YOUR INSTRUCTIONS: Extract the lines from the first line of the records below through the line containing "destruct Hs as", inclusive, and reproduce them exactly as written.

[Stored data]
Lemma scope_lookup_ok h m : vm_ok m -> completes (scope_lookup h m) (fun _ => True).
Proof.
  intros H. pose proof (ok_scopes _ H) as (_ & Hd & Hf). unfold scope_lookup.
  eapply completes_bind; [apply (scope_find_ok h m H); vlia|]. intros [[d i]|]; [|by intros; apply completes_Ret].
  intros (s & Hg & Hd' & Hi). rewrite (rd_some _ _ _ Hg). cbn [mbind outcome_bind]. pose proof (Forall_zget _ _ _ _ Hf Hg) as (_ & _ & H3 & H4).
  destruct (rd_in_range (s_values s) i ltac:(vlia)) as (v & -> & _). by apply completes_Ret.
Qed.

Lemma set_var_ok d i v m s : vm_ok m -> (scopes m).[d] = Some s -> 0 <= i < s_count s -> completes (set_var d i v m) (keeps m).
Proof.
  intros H Hg Hi. pose proof (ok_scopes _ H) as (_ & _ & Hf). pose proof (Forall_zget _ _ _ _ Hf Hg) as (H1 & H2 & H3 & H4).
  unfold set_var. rewrite (rd_some _ _ _ Hg). cbn [mbind outcome_bind]. rewrite wr_in_range by vlia. cbn [mbind outcome_bind].
  rewrite (wr_some _ _ _ _ Hg). cbn [mbind outcome_bind]. apply completes_Ret. split; [|done]. apply ok_with_scope; [done|].
  split_and!; cbn; rewrite ?zlen_zset; vlia.
Qed.

Lemma scope_define_ok h n v m : vm_ok m -> completes (scope_define h n v m) (keeps m).
Proof.
  intros H. pose proof (ok_scopes _ H) as (_ & Hd & _). unfold scope_define.
  destruct (scope_at m (scope_depth m) H Hd) as (s & -> & Hg & Hs). cbn [mbind outcome_bind].
  eapply completes_bind; [by apply find_in_scope_ok|]. intros [i|] Hi; [by eapply set_var_ok|].
  destruct (Z.leb_spec METAL_VARS_PER_SCOPE (s_count s)); [apply completes_Ret; split; [by apply ok_say|done]|].
  destruct Hs as (H1 & H2 & H3 & H4). rewrite !wr_in_range by vlia. cbn [mbind outcome_bind]. rewrite (wr_some _ _ _ _ Hg). cbn [mbind outcome_bind].
  apply completes_Ret. split; [|done]. apply ok_with_scope; [done|]. split_and!; cbn; rewrite ?zlen_zset; vlia.
Qed.

Lemma scope_assign_ok h v m : vm_ok m -> completes (scope_assign h v m) (keeps m).
Proof.
  intros H. pose proof (ok_scopes _ H) as (_ & Hd & _). unfold scope_assign.
  eapply completes_bind; [apply (scope_find_ok h m H); vlia|]. intros [[d i]|]; [|intros _; by apply scope_define_ok].
  intros (s & Hg & _ & Hi). by eapply set_var_ok.
Qed.

Lemma enter_scope_ok m : vm_ok m -> completes (enter_scope m) (keeps m).
Proof.
  intros H. pose proof (ok_scopes _ H) as (Hl & Hd & _). unfold enter_scope.
  destruct (Z.ltb_spec (scope_depth m) (METAL_ENV_DEPTH - 1)); [|by apply completes_Ret].
  destruct (scope_at m (scope_depth m + 1) H ltac:(vlia)) as (s & -> & Hg & (H1 & H2 & H3 & H4)). cbn [mbind outcome_bind].
  rewrite (wr_some _ _ _ _ Hg). apply completes_Ret. split; [|done]. apply ok_with_depth; [|vlia]. apply ok_with_scope; [done|]. by split_and!.
Qed.

Lemma leave_scope_ok m : vm_ok m -> vm_ok (leave_scope m).
Proof. intros H. pose proof (ok_scopes _ H) as (_ & Hd & _). unfold leave_scope. case_if; bool_to_prop; [apply ok_with_depth; [done|vlia]|done]. Qed.

(** ** Arrays and dictionaries *)

Lemma gc_ok m : vm_ok m -> completes (metal_vm_gc m) (keeps m).
Proof.
  intros H. eapply completes_mono; [apply gc_marks; apply H|]. intros m' M. pose proof (marks_grown _ _ _ M) as G.
  pose proof (cleared_ok m (ok_pools _ H)) as [Ha Hd]. pose proof (grown_ok _ _ G Ha Hd). destruct G as (xs & ds & -> & _). split; [|done].
  assert (pools_ok (with_dicts ds (dict_count m) (with_arrays xs (array_count m) m))) by done. vm_part.
Qed.

Lemma arr_at m i : vm_ok m -> 0 <= i < POOL_MAX -> exists a, rd (arrays m) i = Ret a /\ (arrays m).[i] = Some a /\ arr_ok a.
Proof.
  intros H Hi. pose proof (ok_pools _ H) as [(Hl & _ & Hf) _]. destruct (rd_in_range (arrays m) i ltac:(lia)) as (a & -> & Hg).
  exists a. split_and!; [done|done|]. by eapply Forall_zget.
Qed.

Lemma dict_at m i : vm_ok m -> 0 <= i < POOL_MAX -> exists a, rd (dicts m) i = Ret a /\ (dicts m).[i] = Some a /\ dict_ok a.
Proof.
  intros H Hi. pose proof (ok_pools _ H) as [_ (Hl & _ & Hf)]. destruct (rd_in_range (dicts m) i ltac:(lia)) as (a & -> & Hg).
  exists a. split_and!; [done|done|]. by eapply Forall_zget.
Qed.

Lemma ok_array_count n m : vm_ok m -> 0 <= n <= POOL_MAX -> vm_ok (with_arrays (arrays m) n m).
Proof.
  intros H Hn. pose proof (ok_pools _ H) as [(Hl & _ & Hf) Hd]. assert (pools_ok (with_arrays (arrays m) n m)) by done. vm_part.
Qed.
Lemma ok_dict_count n m : vm_ok m -> 0 <= n <= POOL_MAX -> vm_ok (with_dicts (dicts m) n m).
Proof.
  intros H Hn. pose proof (ok_pools _ H) as [Ha (Hl & _ & Hf)]. assert (pools_ok (with_dicts (dicts m) n m)) by done. vm_part.
Qed.

Definition new_ok (m : vm) (r : Z * vm) : Prop := keeps m r.2 /\ r.1 < POOL_MAX.

Lemma take_arr_ok i m : vm_ok m -> 0 <= i < POOL_MAX -> completes (take_arr i m) (new_ok m).
Proof.
  intros H Hi. unfold take_arr. destruct (arr_at m i H Hi) as (a & -> & Hg & (Hl & _)). cbn [mbind outcome_bind].
  rewrite (wr_some _ _ _ _ Hg). apply completes_Ret. split; [split; [|done]|cbn; lia]. by apply ok_with_arr.
Qed.
Lemma take_dict_ok i m : vm_ok m -> 0 <= i < POOL_MAX -> completes (take_dict i m) (new_ok m).
Proof.
  intros H Hi. unfold take_dict. destruct (dict_at m i H Hi) as (a & -> & Hg & (Hl & Hl' & _)). cbn [mbind outcome_bind].
  rewrite (wr_some _ _ _ _ Hg). apply completes_Ret. split; [split; [|done]|cbn; lia]. by apply ok_with_dict.
Qed.

Lemma array_new_ok m : vm_ok m -> completes (metal_array_new m) (new_ok m).
Proof.
  intros H. pose proof (ok_pools _ H) as [(Hl & Hc & _) _]. unfold metal_array_new.
  eapply completes_bind; [apply unused_from_ok; vlia|]. intros [i|] Hi; [apply take_arr_ok; [done|vlia]|].
  destruct (Z.leb_spec POOL_MAX (array_count m)); cycle 1.
  { eapply completes_mono; [apply take_arr_ok; [apply ok_array_count; [done|lia]|lia]|]. by intros r [[? ?] ?]. }
  eapply completes_bind; [by apply gc_ok|]. intros m1 [H1 E1]. pose proof (ok_pools _ H1) as [(Hl1 & Hc1 & _) _].
  eapply completes_bind; [apply unused_from_ok; vlia|]. intros [j|] Hj; [|by apply completes_Ret].
  eapply completes_mono; [apply take_arr_ok; [done|vlia]|]. intros r [[H2 E2] Hr]. split; [split; [done|congruence]|done].
Qed.
Lemma dict_new_ok m : vm_ok m -> completes (metal_dict_new m) (new_ok m).
Proof.
  intros H. pose proof (ok_pools _ H) as [_ (Hl & Hc & _)]. unfold metal_dict_new.
  eapply completes_bind; [apply unused_from_ok; vlia|]. intros [i|] Hi; [apply take_dict_ok; [done|vlia]|].
  destruct (Z.leb_spec POOL_MAX (dict_count m)); cycle 1.
  { eapply completes_mono; [apply take_dict_ok; [apply ok_dict_count; [done|lia]|lia]|]. by intros r [[? ?] ?]. }
  eapply completes_bind; [by apply gc_ok|]. intros m1 [H1 E1]. pose proof (ok_pools _ H1) as [_ (Hl1 & Hc1 & _)].
  eapply completes_bind; [apply unused_from_ok; vlia|]. intros [j|] Hj; [|by apply completes_Ret].
  eapply completes_mono; [apply take_dict_ok; [done|vlia]|]. intros r [[H2 E2] Hr]. split; [split; [done|congruence]|done].
Qed.

Lemma array_push_ok i v m : vm_ok m -> completes (metal_array_push i v m) (keeps m).
Proof.
  intros H. unfold metal_array_push. in_pool. destruct (arr_at m i H ltac:(lia)) as (a & -> & Hg & (Hl & Hc)). cbn [mbind outcome_bind].
  destruct (Z.leb_spec METAL_ARRAY_MAX_ELEMS (a_count a)); [by apply completes_Ret|]. rewrite wr_in_range by lia. cbn [mbind outcome_bind].
  rewrite (wr_some _ _ _ _ Hg). apply completes_Ret. split; [|done]. apply ok_with_arr; [done|]. split; cbn; [by rewrite zlen_zset|lia].
Qed.

Lemma array_get_ok i j m : vm_ok m -> completes (metal_array_get i j m) (fun _ => True).
Proof.
  intros H. unfold metal_array_get. in_pool. destruct (arr_at m i H ltac:(lia)) as (a & -> & Hg & (Hl & Hc)). cbn [mbind outcome_bind].
  in_pool. destruct (rd_in_range (elems a) j ltac:(lia)) as (v & -> & _). by apply completes_Ret.
Qed.

Lemma array_len_ok i m : vm_ok m -> completes (metal_array_len i m) (fun _ => True).
Proof. intros H. unfold metal_array_len. in_pool. destruct (arr_at m i H ltac:(lia)) as (a & -> & _). by apply completes_Ret. Qed.

Lemma dict_set_ok i k v m : vm_ok m -> completes (metal_dict_set i k v m) (keeps m).
Proof.
  intros H. unfold metal_dict_set. in_pool. destruct (dict_at m i H ltac:(lia)) as (d & -> & Hg & (Hk & Hv & Hc)). cbn [mbind outcome_bind].
  eapply completes_bind; [apply key_index_ok; vlia|]. intros [j|] Hj.
  - rewrite wr_in_range by vlia. cbn [mbind outcome_bind]. rewrite (wr_some _ _ _ _ Hg). apply completes_Ret. split; [|done].
    apply ok_with_dict; [done|]. split_and!; cbn; rewrite ?zlen_zset; lia.
  - destruct (Z.ltb_spec (d_count d) METAL_DICT_MAX_ENTRIES); [|by apply completes_Ret]. rewrite !wr_in_range by lia. cbn [mbind outcome_bind].
    rewrite (wr_some _ _ _ _ Hg). apply completes_Ret. split; [|done]. apply ok_with_dict; [done|]. split_and!; cbn; rewrite ?zlen_zset; lia.
Qed.

Lemma dict_get_ok i k m : vm_ok m -> completes (metal_dict_get i k m) (fun _ => True).
Proof.
  intros H. unfold metal_dict_get. in_pool. destruct (dict_at m i H ltac:(lia)) as (d & -> & Hg & (Hk & Hv & Hc)). cbn [mbind outcome_bind].
  eapply completes_bind; [apply key_index_ok; vlia|]. intros [j|] Hj; [|by apply completes_Ret].
  destruct (rd_in_range (d_values d) j ltac:(vlia)) as (v & -> & _). by apply completes_Ret.
Qed.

EXERCISE OUTPUT:
Lemma scope_lookup_ok h m : vm_ok m -> completes (scope_lookup h m) (fun _ => True).
Proof.
  intros H. pose proof (ok_scopes _ H) as (_ & Hd & Hf). unfold scope_lookup.
  eapply completes_bind; [apply (scope_find_ok h m H); vlia|]. intros [[d i]|]; [|by intros; apply completes_Ret].
  intros (s & Hg & Hd' & Hi). rewrite (rd_some _ _ _ Hg). cbn [mbind outcome_bind]. pose proof (Forall_zget _ _ _ _ Hf Hg) as (_ & _ & H3 & H4).
  destruct (rd_in_range (s_values s) i ltac:(vlia)) as (v & -> & _). by apply completes_Ret.
Qed.

Lemma set_var_ok d i v m s : vm_ok m -> (scopes m).[d] = Some s -> 0 <= i < s_count s -> completes (set_var d i v m) (keeps m).
Proof.
  intros H Hg Hi. pose proof (ok_scopes _ H) as (_ & _ & Hf). pose proof (Forall_zget _ _ _ _ Hf Hg) as (H1 & H2 & H3 & H4).
  unfold set_var. rewrite (rd_some _ _ _ Hg). cbn [mbind outcome_bind]. rewrite wr_in_range by vlia. cbn [mbind outcome_bind].
  rewrite (wr_some _ _ _ _ Hg). cbn [mbind outcome_bind]. apply completes_Ret. split; [|done]. apply ok_with_scope; [done|].
  split_and!; cbn; rewrite ?zlen_zset; vlia.
Qed.

Lemma scope_define_ok h n v m : vm_ok m -> completes (scope_define h n v m) (keeps m).
Proof.
  intros H. pose proof (ok_scopes _ H) as (_ & Hd & _). unfold scope_define.
  destruct (scope_at m (scope_depth m) H Hd) as (s & -> & Hg & Hs). cbn [mbind outcome_bind].
  eapply completes_bind; [by apply find_in_scope_ok|]. intros [i|] Hi; [by eapply set_var_ok|].
  destruct (Z.leb_spec METAL_VARS_PER_SCOPE (s_count s)); [apply completes_Ret; split; [by apply ok_say|done]|].
  destruct Hs as (H1 & H2 & H3 & H4). rewrite !wr_in_range by vlia. cbn [mbind outcome_bind]. rewrite (wr_some _ _ _ _ Hg). cbn [mbind outcome_bind].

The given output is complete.